P-Word, le mot qu'on ne peut plus prononcer ? - Objectif Soins & Management n° 280 du 01/04/2021 | Espace Infirmier
 

Objectif Soins n° 280 du 01/04/2021

 

Le sens des mots et des idées

So Straga  

Cette rubrique « Le sens des mots » a ceci de particulier qu'elle permet à l'auteur une grande liberté d'expression. Il ne s'agit pas ici de démontrer références à l'appui l'evidence based d'un argument ou d'une démonstration. Ce n'est rien de moins qu'un espace subtil qui autorise une réflexion sur un terme que nous avons l'habitude d'utiliser sans plus y prêter la moindre attention. Dans ce cadre, arrêtons-nous un moment sur le mot « patient ». Le patient, cette personne soignée par d'autres personnes, cette personne qui arpente les couloirs des hôpitaux, cette personne qui reçoit des prescriptions d'examens médicaux, cette personne qui suit un traitement, cette personne qui souffre parfois, cette personne qui attend toujours.

Un demi-siècle après l'aphorisme « il est interdit d'interdire », notre époque nous soumet à bien des questionnements concernant les mots que nous introduisons dans notre langage. Certains d'entre eux sont aujourd'hui purement et simplement bannis des conversations, au risque d'être soi-même exclu si l'on persiste à les prononcer. Les exemples se comptent par dizaines : on ne dit pas « nain », mais une personne de petite taille, on ne dit pas un aveugle, mais un mal-voyant, on ne dit pas un handicapé, mais une personne porteuse d'un handicap...pour ne rester que dans le monde de la santé. Finalement, pourquoi s'efforcer d'éviter de prononcer le mot au profit de périphrases ? Il paraît clair que ce n'est pas le mot en lui-même qui pose un problème, car il ne s'agit que d'un mot. L'inconfort à le prononcer vient du fait que ce mot a tellement été subjectivé qu'il englobe à lui seul une panoplie stigmatisante vis-à-vis de la personne qu'il qualifie. Lorsqu'on dit d'une personne, c'est un handicapé, on sous-entend que cette personne n'est pas « normale », au sens où elle ne « me » ressemble pas ; elle est différente et certainement que cette différence fait d'elle une personne avec des capacités amoindries. Voilà pourquoi il nous est si insupportable aujourd'hui de prononcer des mots qui ont été créés autrefois, mais dont le bagage ne correspond plus avec nos valeurs actuelles. Certes le mot patient ne compte pas (encore) parmi les parias du dictionnaire, mais il est peut-être temps de se pencher dessus avant qu'il ne disparaisse du paysage sanitaire.
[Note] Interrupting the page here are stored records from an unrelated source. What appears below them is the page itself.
(** A turn that issues: one job for [chat-llama], the counter goes from 7
    to 6. *)
Lemma turn_effects_witness :
  enqueued turn_world = [(chat, 100)]
  /\ latest_in turn_world chat = 6
  /\ i turn_vars = 1.
Proof.
  destruct (turn_effects 3600 0 (one behind) (world 1000 (store 7) [])
              turn_flow turn_vars turn_world)
    as (schedule & rest & Hpop & Hi & _ & Heffects).
  - intros Heq; discriminate Heq.
  - vm_compute; reflexivity.
  - assert (Some (schedule, rest) = Some (behind, [])) as Heq
      by (rewrite <- Hpop; reflexivity).
    injection Heq as -> ->.
    destruct Heffects as [[Henq _]|(Henq & _ & Hlatest & _)].
    + vm_compute in Henq. discriminate Henq.
    + split; [exact Henq|]. split; [exact Hlatest|exact Hi].
Defined.

Lemma sample_enqueue_keeps_counters task_id max_len store :
  counters (enqueue task_id max_len store) = counters store.
Proof. unfold enqueue. destruct (_ <? _); reflexivity. Qed.

(** Two turns of the prepared cycle: the jobs enqueued stay within the
    budget of the task at the head of the queue. *)
Lemma lone_cycle_budget_witness :
  exists jobs,
    enqueued ran.2 = enqueued w1 ++ jobs
    /\ issued_for (task first) jobs <= total_requests first.
Proof.
  destruct (lone_cycle_budget (H := deps) sample_enqueue_keeps_counters 2 config w0 start_time vars0 w1
              ran.1 ran.2)
    as (jobs & Henq & _ & Hbudget).
  - vm_compute; reflexivity.
  - exact (surjective_pairing ran).
  - exists jobs. split; [exact Henq|]. apply Hbudget.
    apply list_elem_of_In. vm_compute. auto.
Defined.

(** The prepared cycle plans 24 requests: 24 turns are enough. *)
Lemma lone_cycle_ends_witness :
  exists tasks w',
    schedule_synthetics_until_done 24 config w0 = (Ok (Some tasks), w')
    /\ last (slept w') = Some 10%Q.
Proof.
  apply (lone_cycle_ends (H := deps) sample_enqueue_keeps_counters 24 config w0 start_time vars0 w1).
  - vm_compute; reflexivity.
  - vm_compute. intros Hgt; discriminate Hgt.
Defined.


(** With the disabled task and the unknown one alone the cycle purges the
    queue, sleeps 10 seconds and is done. *)
Lemma nothing_enabled_cycle_witness :
  exists w',
    schedule_synthetics_until_done (H := idle_deps) 5 config w0 = (Ok (Some []), w')
    /\ slept w' = [] ++ [10%Q]
    /\ enqueued w' = [].
Proof.
  destruct (nothing_enabled_cycle (H := idle_deps) 5 config w0)
    as (w' & Hrun & _ & _ & Henq & Hslept & _).
  - intros contender Hin. apply list_elem_of_In in Hin. simpl in Hin.
    destruct Hin as [<-|[<-|[]]]; vm_compute; reflexivity.
  - intros item Hin. apply list_elem_of_In in Hin. simpl in Hin.
    destruct Hin as [<-|[<-|[<-|[<-|[<-|[]]]]]]; eexists; vm_compute; reflexivity.
  - exists w'. split; [exact Hrun|]. split; [exact Hslept|exact Henq].
Defined.

Lemma sample_rows row' :
  row' ∈ nodes_table db -> row' = keyed \/ row' = unkeyed.
Proof.
  intros Hin. apply list_elem_of_In in Hin. simpl in Hin.
  destruct Hin as [<-|[<-|[]]]; [left|right]; reflexivity.
Qed.

(** Hotkeys are unique in the sample table: each maps to its stake. *)
Lemma get_node_stakes_lookup_witness :
  nodes.get_node_stakes db 19 !! "5Bob" = Some 1000%Q.
Proof.
  refine (proj2 (proj2 (get_node_stakes_lookup db 19)) _ unkeyed _ _).
  - intros row row' Hin Hin' _ _ Hkey.
    destruct (sample_rows row Hin) as [-> | ->], (sample_rows row' Hin') as [-> | ->];
      try reflexivity; discriminate Hkey.
  - apply list_elem_of_further, list_elem_of_here.
  - reflexivity.
Defined.

(** Marking [5Bob] in a table without flags: the lookup finds [5Bob]. *)
Lemma update_our_vali_then_get_witness :
  nodes.get_vali_ss58_address (nodes.update_our_vali_node_in_db db "5Bob" 19) 19
  = (Some "5Bob", false)
  /\ nodes.get_vali_ss58_address db 19 = (None, true).
Proof.
  destruct (update_our_vali_then_get db "5Bob" 19) as [Hmarked Hnone]. split.
  - apply Hmarked.
    + exists unkeyed. split; [apply list_elem_of_further, list_elem_of_here|].
      split; reflexivity.
    + intros row' Hin _ Hflag.
      destruct (sample_rows row' Hin) as [-> | ->]; discriminate Hflag.
  - apply Hnone. intros row' Hin _.
    destruct (sample_rows row' Hin) as [-> | ->]; reflexivity.
Defined.

(** Marking [5Alice] and then [5Bob] leaves two flagged rows. *)
Lemma update_our_vali_keeps_flags_witness :
  nodes.flagged
    (nodes.update_our_vali_node_in_db (nodes.update_our_vali_node_in_db db "5Alice" 19)
       "5Bob" 19) 19
  = ["5Alice"; "5Bob"]
  /\ (2 <= length
            (nodes.flagged
               (nodes.update_our_vali_node_in_db
                  (nodes.update_our_vali_node_in_db db "5Alice" 19) "5Bob" 19) 19))%nat.
Proof.
  destruct (proj2 (update_our_vali_keeps_flags db "5Alice" "5Bob" 19))
    as (_ & _ & Htwo).
  - exists keyed. split; [apply list_elem_of_here|]. split; reflexivity.
  - exists unkeyed. split; [apply list_elem_of_further, list_elem_of_here|].
    split; reflexivity.
  - intros Heq; discriminate Heq.
  - split; [vm_compute; reflexivity|exact Htwo].
Defined.

(** The handle that comes with [bob] is installed in the row of [5Bob]
    and read back by [get_node]. *)
Lemma insert_symmetric_keys_then_get_node_witness :
  exists out,
    nodes.get_node make_handle
      (nodes.insert_symmetric_keys_for_nodes key_of db ([] ++ bob :: [carol])) 2 19
    = (Ok (Some out), [])
    /\ Node.fernet out = Node.fernet bob
    /\ Node.symmetric_key_uuid out = Some "uuid-2".
Proof.
  destruct (insert_symmetric_keys_then_get_node make_handle key_of db [] bob [carol]
              "BBBBBBBBBBBBBBBBBBBBBBBBBBBBBBBBBBBBBBBBBBB=" unkeyed)
    as (out & Hrun & Hfernet & Hid & _).
  - reflexivity.
  - reflexivity.
  - constructor; [|constructor]. right. left. intros Heq; discriminate Heq.
  - apply list_elem_of_further, list_elem_of_here.
  - reflexivity.
  - reflexivity.
  - intros row' Hin [Hrow _].
    destruct (sample_rows row' Hin) as [-> | ->]; [discriminate Hrow|reflexivity].
  - exists out. split; [exact Hrun|]. split; [exact Hfernet|exact Hid].
Defined.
Le patient n'est pas toujours un malade, le malade n'est pas toujours un patient

Lorsque la maladie se déclare par des symptômes, celui qui perçoit ses signes dans son corps peut se considérer malade. Ces manifestations vont devenir peu à peu des entraves à la vie normale, telle que considérée par le malade initialement en bonne santé. L'humain, en âge de raisonner, est capable de détecter les indicateurs annonciateurs d'une maladie. Nul besoin de consulter pour se savoir malade. La consultation devient nécessaire si on veut connaître l'origine de sa souffrance ou encore si on pense que seul, on ne pourra pas combattre la maladie. Ainsi, une personne peut être malade et décider de ne pas consulter ; elle peut être malade et décider de se soigner seule ; elle peut être malade et ne pas le savoir ; elle peut être malade, sentir des symptômes et nier la maladie. Toutes ces déclinaisons sont le reflet de la personne en miroir de sa maladie, il s'agit du commencement, ce moment où la personne débute l'expérience de la maladie. C'est alors que le malade va chercher à se rassurer, car la maladie s'immisce dans le corps physique et mental, prenant une place qui ne lui était pas attribuée. Cette effraction bouleverse plus ou moins l'écosystème du sujet atteint qui va chercher à comprendre ce qu'il vit et plus que certainement tenter de rétablir l'équilibre initial. Donc le malade est celui qui a contracté une maladie et il sera malade à ses propres yeux tant que la maladie restera présente dans son corps par la représentation des symptômes qui l'incarnent.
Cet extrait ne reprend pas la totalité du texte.